『21歳の葛藤』
かつて僕は友人のためだけに、一つの小説を書き上げたことがある。
21歳の時の話だ。
当時の僕はまだ長期インターンで営業を始める前で、毎日を怠惰に過ごす極一般的な経済学部生だった。
気の合う友人と煙草を吸って酒を飲み、翌朝の講義をサボってパチンコに行く日々だ。勿論そんな毎日はとても楽しかったけれど、でも時折、僕は無性に小説を書きたくなった。
自分の心の中にある感情を、限りなく情緒的に表現したい、という欲求だ。
僕は小さい頃から熱心な読書家だった。
親は本を買うことなら際限なく投資してくれた。その影響が大きい。
物語を楽しみ、そしてそこにある情緒に触れる、といった行為が自分にとって、とても心地よいことだった。
そんな「物語や情緒を楽しむ」という受動的な営みは、高校生の頃から「物語を生み出し、情緒を表現する」といった作り手側の欲求に変化していった。
21歳のある日。
僕の中でその感情が爆発した。
「とにかく書きたい。」
「切なさを表現したい。」
「自分の作品を生み出したい。

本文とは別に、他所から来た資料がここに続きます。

Lemma emergency_keeps chain : Yields (emergency_refuel s chain).
Proof using laws.
  unfold emergency_refuel. destruct (rf_executors s !! chain) as [executor|] eqn:He; [|apply Yields_fail].
  apply Yields_bind; [apply Yields_steady, refuelDue_steady|]. intros due. destruct due; cbn [negb]; [|apply Yields_mret]. intros balance.
  apply Runs_enter_bind; [done| |done].
  apply (Yields_owned executor true RuntimeGateRecovering (fun record err uncertain =>
      if uncertain : bool then _ ← notify s LiveExecutionRefuelUncertain record err; return_error err else
      match err with
      | Some _ => _ ← notify s LiveExecutionRefuelFailed record err; return_error err
      | None => if decide (amount_token (rl_Input record) = "") then mret tt else notify s LiveExecutionRefuelCompleted record None
      end)); [by exists chain|apply idle_next|].
  intros record err b. destruct b; [apply Yields_bind; [apply Yields_notify|intros; apply Yields_return]|].
  destruct err; [apply Yields_bind; [apply Yields_notify|intros; apply Yields_return]|]. destruct (decide _); [apply Yields_mret|apply Yields_notify].
Qed.

Lemma check_keeps st format executor : ours executor ->
  Runs st (check_low s format executor) (fun r st' => same_phase st st' /\ is_ok r = true).
Proof using laws.
  intros He. destruct (wl_policy laws) as (threshold & _ & _ & Hth & _). unfold check_low.
  eapply (Runs_bind _ _ _ (fun r st' => is_ok r = true /\ st' = st)); [by apply Runs_steady; [apply refuelDue_steady|]|by intros e ? []|].
  intros due ? [_ ->]. destruct due; cbn [negb]; [|by apply Runs_mret].
  eapply Runs_on_result; [by apply balance_runs| |].
  - intros b st' [Hst _]. rewrite Hth. eapply (Runs_bind _ _ _ (fun r st'' => is_ok r = true /\ st'' = st')); [by apply Runs_mret|by intros e ? []|].
    intros ? ? [_ ->]. by apply Runs_mret.
  - intros e st' [Hst _]. eapply (Runs_bind _ _ _ (fun r st'' => is_ok r = true /\ st'' = st')); [by apply Runs_steady; [apply failed_check_steady|]|by intros ? ? []|].
    intros record ? [_ ->]. apply Runs_notify. by apply Runs_mret.
Qed.

Lemma collect_runs due : forall executors st, Forall ours due -> Forall ours executors ->
  Runs st (foldST (collect_due s) due executors) (fun r st' => same_phase st st' /\ forall due', r = Ok due' -> Forall ours due').
Proof using laws.
  intros executors. revert due. induction executors as [|executor executors IH]; intros due st Hdue Hall; cbn [foldST].
  - apply Runs_mret. split; [done|]. by intros ? [= <-].
  - apply Forall_cons in Hall as [He Hall].
    change (Runs st (collect_due s due executor ≫= fun due => foldST (collect_due s) due executors)
      (fun r st' => same_phase st st' /\ forall due', r = Ok due' -> Forall ours due')).
    eapply (Runs_bind _ _ _ (fun r st' => same_phase st st' /\ is_ok r = true /\ forall due', r = Ok due' -> Forall ours due')).
    + unfold collect_due. eapply Runs_bind; [by apply check_keeps|by intros e ? []|]. intros low st' [Hst _]. apply Runs_mret. split; [done|]. split; [done|].
      intros ? [= <-]. destruct low; [|done]. apply Forall_app. split; [done|]. by constructor.
    + by intros e ? (? & ? & _).
    + intros due' st' (Hst & _ & Hd). eapply Runs_weaken; [apply IH; [by apply Hd|done]|]. intros r st'' _ [Hst' Hr]. unfold same_phase in *. split; [congruence|done].
Qed.

Lemma maintain_runs executor balance : ours executor ->
  Runs (mkStanding Inside balance) (maintain s executor) (fun r st' => match r with Ok _ => sg_phase st' = Inside | _ => sg_phase st' = Outside end).
Proof using laws.
  intros He. unfold maintain. eapply Runs_bind; [by apply execute_runs|by intros e ? (? & ? & _)|].
  intros [record err] [phase b] (? & [= <-] & Hout & Hdoubt). cbn [snd sg_phase] in *. destruct (decide _) as [Hk|Hk].
  - eapply Runs_bind; [apply (Runs_ignore _ _ (fun st' => st' = mkStanding Outside b)); by apply Runs_block|by intros e ? []|].
    intros [] ? [_ ->]. apply Runs_notify. destruct err as [e|]; [|done]. by apply Runs_lift; [apply no_panic_Err|].
  - destruct phase; [done| |by destruct (Hk (Hdoubt eq_refl))].
    destruct err; (eapply Runs_steady; [apply notify_steady|done]).
Qed.

Lemma maintain_all_runs executors : forall st, sg_phase st = Inside -> Forall ours executors ->
  Runs st (for_each (maintain s) executors) (fun r st' => match r with Ok _ => sg_phase st' = Inside | _ => sg_phase st' = Outside end).
Proof using laws.
  induction executors as [|executor executors IH]; intros [phase balance] Hp Hall; cbn in Hp; subst phase; cbn [for_each]; [by apply (Runs_mret _ tt)|].
  apply Forall_cons in Hall as [He Hall].
  eapply Emits_ext; [|eapply (Runs_bind _ (maintain s executor) (fun _ => for_each (maintain s) executors)); [by apply maintain_runs|done|]].
  - intros w. unfold mbind, st_bind. by destruct (maintain s executor w) as [[[]|e|why] w'].
  - intros [] st' Hst. by apply IH.
Qed.

Lemma executors_ours : Forall ours (range (rf_executors s)).*2.
Proof using Type.
  apply Forall_forall. intros executor ([id e] & -> & Hin)%list_elem_of_fmap. exists id. by apply elem_of_range in Hin.
Qed.

Lemma maintain_after_keeps owner : owner <> RuntimeGateRefueling -> owner ∈ successors RuntimeGateRefueling -> Yields (maintain_after s owner).
Proof using laws.
  intros Hne Hnext balance. unfold maintain_after. eapply Runs_bind; [apply (collect_runs []); [constructor|apply executors_ours]|by intros e ? []|].
  intros due [phase b] [Hst Hdue]. unfold same_phase in Hst. cbn in Hst. subst phase. destruct (decide _); [apply Yields_mret|].
  apply Runs_enter_bind; [done| |done]. eapply Runs_bind; [by apply maintain_all_runs; [|apply Hdue]|done|].
  intros _ [phase b'] Hp. cbn in Hp. subst phase. eapply Runs_weaken; [by apply Runs_leave|]. by intros r ? _ ->.
Qed.

Lemma poll_each_keeps executors : Forall ours executors -> Yields (poll_each s executors).
Proof using laws.
  induction 1 as [|executor executors He Hall IH]; intros balance; [apply Yields_mret|]. cbn [poll_each].
  eapply Runs_bind; [by apply check_keeps|by intros e ? []|]. intros low [phase b] [Hst _]. unfold same_phase in Hst. cbn in Hst. subst phase.
  destruct low; cbn [negb]; [|apply IH]. apply Runs_enter; [done| |intros; apply Yields_mret].
  apply (Yields_owned executor false RuntimeGateIdle (fun record err uncertain =>
    if uncertain : bool then _ ← notify s LiveExecutionRefuelUncertain record err; return_error err else
    _ ← match err with
        | Some _ => notify s LiveExecutionRefuelFailed record err
        | None => _ ← notify s LiveExecutionRefuelCompleted record None; default (mret tt) (rf_after s)
        end;
    poll_each s executors)); [done|apply idle_next|].
  intros record err uncertain. destruct uncertain; [apply Yields_bind; [apply Yields_notify|intros; apply Yields_return]|].
  apply Yields_bind; [|intros; apply IH]. destruct err; [apply Yields_notify|]. apply Yields_bind; [apply Yields_notify|]. intros _.
  destruct (rf_after s) as [callback|] eqn:Ha; [|apply Yields_mret]. by apply Yields_steady, (wl_after laws).
Qed.

Lemma poll_keeps : Yields (poll s).
Proof using laws.
  apply Yields_bind; [apply Yields_steady, (wl_state laws)|]. intros state. destruct (decide _); [apply Yields_mret|apply poll_each_keeps, executors_ours].
Qed.

Lemma run_keeps ticks ended : Yields (run_ticks s ticks ended).
Proof using laws.
  induction ticks as [|ticks IH]; [intros balance; by apply Runs_lift; [apply no_panic_Err|]|]. apply Yields_bind; [apply poll_keeps|by intros _].
Qed.

(** Whatever is called, the caller is disciplined and outside the gate in the end. *)
Inductive refuel_call :=
| CReconcile | COnce (chain : ChainID) (armed : bool) | CEmergency (chain : ChainID) | CMaintain (owner : string) | CRun (ticks : nat) (ended : error).

Definition perform (c : refuel_call) : ST W unit :=
  match c with
  | CReconcile => ReconcileActive (Some s)
  | COnce chain armed => _ ← RefuelOnce (Some s) chain armed; mret tt
  | CEmergency chain => EmergencyRefuel (Some s) chain
  | CMaintain owner => MaintainAfterOperation (Some s) owner
  | CRun ticks ended => Run (Some s) ticks ended
  end.

(** Maintenance is asked for by an owner of the gate that may have it back. *)
Definition proper (c : refuel_call) : Prop :=
  match c with CMaintain owner => owner <> RuntimeGateRefueling /\ owner ∈ successors RuntimeGateRefueling | _ => True end.

Lemma call_keeps c : proper c -> Yields (perform c).
Proof using laws.
  destruct c; cbn; intros Hc.
  - apply reconcile_keeps.
  - apply Yields_bind; [apply once_keeps|intros; apply Yields_mret].
  - apply emergency_keeps.
  - destruct Hc. by apply maintain_after_keeps.
  - apply run_keeps.
Qed.

(** The events of one caller: those of its calls, one after the other. *)
Inductive session : list RefuelEvent -> Prop :=
| session_nil : session []
| session_call l c w k : session l -> proper c -> log (perform c w).2 = log w ++ k -> session (l ++ k).

Lemma session_follows l : session l -> exists balance, follows policy outside l (mkStanding Outside balance).
Proof using laws.
  induction 1 as [|l c w k _ (balance & IH) Hc Hk]; [exists None; constructor|].
  destruct (call_keeps c Hc balance w) as (_ & k' & Hk' & [phase b] & Hf & Hp). cbn in Hp. unfold ends_outside in Hp. cbn in Hp. subst phase.
  rewrite Hk in Hk'. apply app_inv_head in Hk' as <-. exists b. apply follows_app. eauto.
Qed.
End runs.

(** ** Callers that share the gate *)

Section schedules.
Context {typed : TypedErrors} (policy : ResolvedGasRefuel).

(** A schedule interleaves the events of the callers; the gate answers each transition. *)
Inductive replays : RuntimeGate -> list (nat * RefuelEvent) -> RuntimeGate -> Prop :=
| replays_nil g : replays g [] g
| replays_gate g i from to granted g' l g'' : attempt (from, to) g = (granted, g') -> replays g' l g'' -> replays g ((i, EGate from to granted) :: l) g''
| replays_balance g i chain answer l g' : replays g l g' -> replays g ((i, EBalance chain answer) :: l) g'
| replays_purchase g i chain spend answer l g' : replays g l g' -> replays g ((i, EPurchase chain spend answer) :: l) g'.

Definition events_of (i : nat) (schedule : list (nat * RefuelEvent)) : list RefuelEvent :=
  (filter (fun p => p.1 = i) schedule).*2.

Lemma events_of_cons i p l : events_of i (p :: l) = if decide (p.1 = i) then p.2 :: events_of i l else events_of i l.
Proof. unfold events_of. rewrite filter_cons. by destruct (decide _). Qed.

(** Where the callers stand: at most one is inside, and then the gate is refuelling. *)
Record exclusive (standing : nat -> Standing) (g : RuntimeGate) : Prop := {
  ex_gate : forall i, sg_phase (standing i) <> Outside -> rg_state g = RuntimeGateRefueling;
  ex_one : forall i j, sg_phase (standing i) <> Outside -> sg_phase (standing j) <> Outside -> i = j;
  ex_held : rg_state g = RuntimeGateRefueling -> exists i, sg_phase (standing i) <> Outside }.

Definition update (standing : nat -> Standing) (i : nat) (st : Standing) : nat -> Standing := fun j => if decide (i = j) then st else standing j.

Definition stopped (g : RuntimeGate) : Prop := rg_state g = RuntimeGateRecoveryBlocked \/ rg_state g = RuntimeGateStopping.

Lemma attempt_refused from to g g' : attempt (from, to) g = (false, g') -> g' = g.
Proof. intros H. destruct (attempt_cases (from, to) g) as [Heq|(Heq & _)]; congruence. Qed.
Lemma attempt_granted from to g g' : attempt (from, to) g = (true, g') ->
  rg_state g = from /\ rg_state g' = to /\ from <> to /\ to ∈ successors from.
Proof.
  intros H. destruct (attempt_cases (from, to) g) as [Heq|(Heq & Hs & Hv)]; rewrite H in Heq; [done|]. injection Heq as ->.
  apply bool_decide_eq_true in Hv as [? ?]. cbn in *. done.
Qed.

」
強い創造欲求に駆られた僕は、同じ学生寮にすむ友人Sに
「お前の物語をノンフィクションで書かせてくれないか?」
と、お願いした。
Sは「全然いいよ、むしろお前が書いてくれる小説を読んでみたい」
と、快諾してくれた。
僕がよく読んでいる「村上春樹」や「新海誠」の小説では、しばしば『日常の中にある切なさ』を表現している作品が多い。

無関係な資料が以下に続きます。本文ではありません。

(** How a run for a discovery ends. *)
Inductive engine_ends (request : LiveEvaluationRequest D) (w : World St) : Result -> option error -> World St -> Prop :=
| ends_quiet result err w' :
    re_Execution result = None -> untouched w w' -> engine_ends request w result err w'
| ends_executed result err w0 w' cost validated now validatedAt planID operationID plannedAt plan executed :
    en_DryRun config = false -> re_Validated result = Some validated -> re_Execution result = Some executed ->
    Value (en_Evaluator config) now (with_cost request cost) (validated_quote (re_Artifacts result) "buy")
      (validated_quote (re_Artifacts result) "sell") validatedAt = Ok validated ->
    Profitable validated = true -> Plan (en_Planner config) planID validated plannedAt = Ok plan ->
    untouched w w0 -> execute_outcome operationID plan (re_Artifacts result) w0 executed err w' ->
    engine_ends request w result err w'.

(** Calls outside the program leave it as it is. *)
Definition outside {A} (m : ST State A) : Prop := forall s, (m s).2.1 = s.1.

Lemma outside_clock : outside (read_clock clock).
Proof using. intros [w t]. unfold read_clock. by destruct (clock t). Qed.
Lemma outside_fresh prefix : outside (fresh_id newID prefix).
Proof using. intros [w t]. unfold fresh_id. by destruct (newID prefix t). Qed.
Lemma outside_ret {A} (a : A) : outside (mret a).
Proof using. by intros s. Qed.
Lemma outside_lift {A} (m : res A) : outside (lift m).
Proof using. by intros s. Qed.
Lemma outside_bind {A B} (m : ST State A) (f : A -> ST State B) : outside m -> (forall a, outside (f a)) -> outside (m ≫= f).
Proof using.
  intros Hm Hf s. specialize (Hm s). unfold mbind, st_bind. destruct (m s) as [[a|e|why] s']; cbn in *; [|done..].
  by rewrite Hf.
Qed.
Lemma outside_foldST {A B} (f : B -> A -> ST State B) b l : (forall b a, outside (f b a)) -> outside (foldST f b l).
Proof using.
  intros Hf. revert b. induction l as [|a l IH]; intros b s; cbn; [done|]. specialize (Hf b a s).
  destruct (f b a s) as [[b'|e|why] s']; cbn in *; [|done..]. by rewrite IH.
Qed.
Lemma outside_try {A} (m : ST State A) : outside m -> outside (try m).
Proof using. intros Hm s. specialize (Hm s). unfold try. by destruct (m s) as [[a|e|why] s']. Qed.

Lemma validate_outside operationID plan opportunity request : outside (validate config clock operationID plan opportunity request).
Proof using.
  unfold validate. apply outside_bind.
  - apply outside_foldST. intros outcomes leg. unfold start_leg. destruct (en_Validators config !! leg_Market leg); [|by intros s].
    apply outside_bind; [|intros; apply outside_ret]. apply outside_bind; [apply outside_clock|intros; apply outside_ret].
  - intros outcomes. destruct (existsb _ _); apply outside_lift.
Qed.

(** An outside call at the head of a body. *)
Lemma Post_outside {A B} (m : ST State A) (f : A -> ST State B) s (Q : res B -> State -> Prop) :
  outside m ->
  (forall a s', s'.1 = s.1 -> m s = (Ok a, s') -> Post (f a) s' Q) ->
  (forall r s', s'.1 = s.1 -> (forall b, r <> Ok b) -> Q r s') ->
  Post (m ≫= f) s Q.
Proof using.
  intros Hm Hf Hfail. specialize (Hm s). unfold Post, mbind, st_bind.
  destruct (m s) as [[a|e|why] s'] eqn:Hrun; cbn in Hm; [by apply (Hf a s')|by apply Hfail..].
Qed.

Lemma Plan_inv bindings id o now plan :
  Plan bindings id o now = Ok plan ->
  plan_opportunity plan = o /\
  req_Amount <$> plan_requirements plan = [q_AmountIn (lo_BuyQuote o); q_AmountIn (lo_SellQuote o)].
Proof using.
  unfold Plan. intros H. apply bind_Ok in H as ([] & _ & H).
  destruct (bindings !! BuyMarket _) as [b|]; [|done]. destruct (bindings !! SellMarket _) as [s|]; [|done].
  unfold NewSagaPlan in H. destruct (decide _); [done|]. apply bind_Ok in H as ([] & _ & H). apply bind_Ok in H as (seen & _ & H).
  destruct (decide _); [done|]. injection H as <-. done.
Qed.
Definition curve_quote (step : Z -> Progress -> Segment -> res (option Progress)) (segments : list Segment)
    (amount : option Z) (feeRate : Z) : res (Z * Z) :=
  match amount with
  | None => Err (Errorf "amount must be positive and fee valid")
  | Some amount =>
      if decide (Z.sgn amount <= 0 \/ FeeRatePrecision <= feeRate)
      then Err (Errorf "amount must be positive and fee valid") else
      p ← walk (step feeRate) (mkProgress amount 0 0) segments;
      if decide (0 < Z.sgn (pg_remaining p)) then Err (Errorf "insufficient curve liquidity")
      else Ok (pg_total p, pg_fee p)
  end.

Definition ExactInputRate (segments : list Segment) (amount : option Z) (feeRate : Z) : res (Z * Z) :=
  curve_quote input_segment segments amount feeRate.
Definition ExactOutputRate (segments : list Segment) (amountOut : option Z) (feeRate : Z) : res (Z * Z) :=
  curve_quote output_segment segments amountOut feeRate.

(** [uint64(feeBPS) * FeeRatePrecision / BasisPoints]: no product overflows. *)
Definition rate_of_bps (feeBPS : Z) : Z := Z.quot (uint64 (feeBPS * FeeRatePrecision)) BasisPoints.
Definition ExactInput (segments : list Segment) (amount : option Z) (feeBPS : Z) : res (Z * Z) :=
  ExactInputRate segments amount (rate_of_bps feeBPS).
Definition ExactOutput (segments : list Segment) (amountOut : option Z) (feeBPS : Z) : res (Z * Z) :=
  ExactOutputRate segments amountOut (rate_of_bps feeBPS).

なので、僕もその『切なさ』の表現に挑戦してみようと思った。
僕はSに質問した。
「昔の経験で何か後悔してることはない?」
するとSはこう答えた。
「そうだな...過去に戻ってやり直したいと思うことが一つだけある。高校の時に付き合って、別れてしまった人に謝りたいことがあるんだ」
そこから僕はSに当時のことを細かくヒアリングした。
どういう経緯でその子と付き合い、どんな出来事があって、どうして別れてしまったのか。そして、もしもう一度会えるのなら、何を伝えたいのか。

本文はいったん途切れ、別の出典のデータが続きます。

Definition feeOnInput (s : StateUpdate) (swapForY : bool) : bool :=
  if decide (collectFeeMode s = 1) then negb swapForY else true.

Definition supportsLimitOrders (s : StateUpdate) : bool :=
  bool_decide (functionType s = 2 \/ (functionType s = 0 /\ legacyLO s = true)).

(** ** Updates *)

Definition fixed_state (activeID binStep feeRate : Z) (bins : list Bin) : StateUpdate :=
  mkStateUpdate activeID binStep feeRate true 0 0 0 0 0 0 0 0 false 0 0 0 0 0 0 bins.

Definition NewStateUpdateWithFeeRate (activeID binStep feeRate : Z) (bins : list Bin) : res StateUpdate :=
  let update := fixed_state activeID binStep feeRate bins in
  _ ← validate (mkSnapshot snapshotSchemaVersion update);
  Ok update.

Definition NewStateUpdate (activeID binStep feeBPS : Z) (bins : list Bin) : res StateUpdate :=
  NewStateUpdateWithFeeRate activeID binStep (Z.quot (uint64 (feeBPS * LiquidityCurve.FeeRatePrecision)) 10000) bins.

Definition NewProtocolStateUpdate (activeID binStep : Z) (parameters : StaticParameters) (variable : VariableParameters)
    (bins : list Bin) : res StateUpdate :=
  let rate := dynamicFeeRate (IndexReference variable) activeID binStep (BaseFactor parameters) (BaseFeePower parameters)
                (VariableControl parameters) (MaxVolatility parameters) (VolatilityReference variable) in
  let update := mkStateUpdate activeID binStep rate false (BaseFactor parameters) (FilterPeriod parameters) (DecayPeriod parameters)
                  (ReductionFactor parameters) (ProtocolShare parameters) (BaseFeePower parameters) (FunctionType parameters)
                  (CollectFeeMode parameters) (LegacyLimitOrders parameters) (VariableControl parameters) (MaxVolatility parameters)
                  (VolatilityAccumulator variable) (VolatilityReference variable) (IndexReference variable)
                  (LastUpdateTimestamp variable) bins in
  _ ← validate (mkSnapshot snapshotSchemaVersion update);
  Ok update.

Definition NewDynamicStateUpdate (activeID binStep baseFactor baseFeePower variableControl maxVolatility volatilityRef indexReference : Z)
    (bins : list Bin) : res StateUpdate :=
  NewProtocolStateUpdate activeID binStep
    (mkStaticParameters baseFactor 0 0 0 variableControl maxVolatility 0 baseFeePower 0 0 false)
    (mkVariableParameters volatilityRef volatilityRef indexReference 0) bins.

Inductive MeteoraEvent :=
| StateEvent (update : StateUpdate)
| SwapUpdate (activeID : Z) (bins : list Bin)
| LiquidityUpdate (id : Z) (deltaX deltaY : option Z).

Definition NewSwapUpdate (activeID : Z) (bins : list Bin) : res MeteoraEvent :=
  if decide (bins = []) then Err (Errorf "swap update requires changed bins") else Ok (SwapUpdate activeID bins).

Definition NewLiquidityUpdate (id : Z) (deltaX deltaY : option Z) : res MeteoraEvent :=
  match deltaX, deltaY with
  | Some _, Some _ => Ok (LiquidityUpdate id deltaX deltaY)
  | _, _ => Err (Errorf "liquidity deltas are required")
  end.

(** ** Reducer *)

Definition with_bins (s : StateUpdate) (active : Z) (updated : list Bin) : StateUpdate :=
  mkStateUpdate active (binStep s) (feeRate s) (fixedFee s) (baseFactor s) (filterPeriod s) (decayPeriod s) (reductionFactor s)
    (protocolShare s) (baseFeePower s) (functionType s) (collectFeeMode s) (legacyLO s) (variableControl s) (maxVolatility s)
    (volatilityAcc s) (volatilityRef s) (indexReference s) (lastUpdateTime s) updated.

(** [sort.Slice] by identifier: the identifiers of the sorted bins are distinct. *)
Definition bin_le (a b : Bin) : Prop := bin_id a <= bin_id b.
#[global] Instance bin_le_dec : RelDecision bin_le := ltac:(unfold bin_le, RelDecision; intros; apply _).

Definition by_id (bins : list Bin) (m : gmap Z Bin) : gmap Z Bin := foldl (fun m bin => <[bin_id bin := bin]> m) m bins.
Definition mergeBins (base updates : list Bin) : list Bin := merge_sort bin_le (snd <$> map_to_list (by_id updates (by_id base ∅))).

(** One pass of the loop of a liquidity update: the bins so far and whether one matched. *)
Definition add_liquidity (id : Z) (deltaX deltaY : option Z) (st : list Bin * bool) (bin : Bin) : res (list Bin * bool) :=
  let '(done, found) := st in
  if decide (bin_id bin <> id) then Ok (done ++ [bin], found) else
  x ← deref (bin_reserveX bin);
  dx ← deref deltaX;
  y ← deref (bin_reserveY bin);
  dy ← deref deltaY;
  Ok (done ++ [mkBin (bin_id bin) (Some (x + dx)) (Some (y + dy)) (bin_priceX64 bin) (bin_openOrderAmount bin)
                 (bin_processedOrderRemainingAmount bin) (bin_limitOrderAskSide bin)], true).

Definition print_bool (b : bool) : string := if b then "true" else "false".

Definition canonical_bin (bin : Bin) : string :=
  "|" +:+ pretty (bin_id bin) +:+ ":" +:+ pretty_int (bin_reserveX bin) +:+ ":" +:+ pretty_int (bin_reserveY bin) +:+ ":" +:+
  pretty_int (bin_priceX64 bin) +:+ ":" +:+ pretty_int (bin_openOrderAmount bin) +:+ ":" +:+
  pretty_int (bin_processedOrderRemainingAmount bin) +:+ ":" +:+ print_bool (bin_limitOrderAskSide bin).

Sは当時のことを懐かしむように、思い出を話してくれた。
ヒアリングの後、僕は1週間かけてプロットを練り上げた。
いつもは思いついたらすぐに文章を書き始めるのだが、この作品は自分の中で丁寧に扱いたいという気持ちがあった。
そしてプロットが完成すると、僕は大学の講義とバイトの合間を縫って、寝るまも惜しんで執筆活動に没頭することになる。
これまでの人生で一番、文章を紡ぐということに集中していた。
おおよその部分はSの過去のノンフィクションだったが、Sから聞いたことをそのまま書くのではなく、当時のSは何を思っていたのか、そして登場する人物の感情にまで、僕は想像力を張り巡らせていた。
執筆を始めてから、書かない日は一日たりともなかった。
調子が良い日は朝方まで書き続けたこともあった。
文章表現における生みの苦しみに悩まされながらも、僕はずっと書き続けた。
そして執筆を開始してから3か月後に、僕は作品を完成させた。
タイトルは『21歳の葛藤』
21歳になったSが、高校生の頃の後悔と向き合い、葛藤する話だ。
この作品は、僕史上最大の4万3000字を超える小説となった。
作品が完成してすぐに、僕はデータをPDFにして、SにLINEで送信した。
夜中の3時頃だったのにも関わらず、Sは起きていてすぐに既読がついた。
「ありがとう!すぐに読んで感想伝える!」
Sはそう言って、『21歳の葛藤』を読み始めた。
僕は3か月におよぶ執筆が終わり、完成させたことによる安心もあって、Sからの感想をまたずして眠ってしまった。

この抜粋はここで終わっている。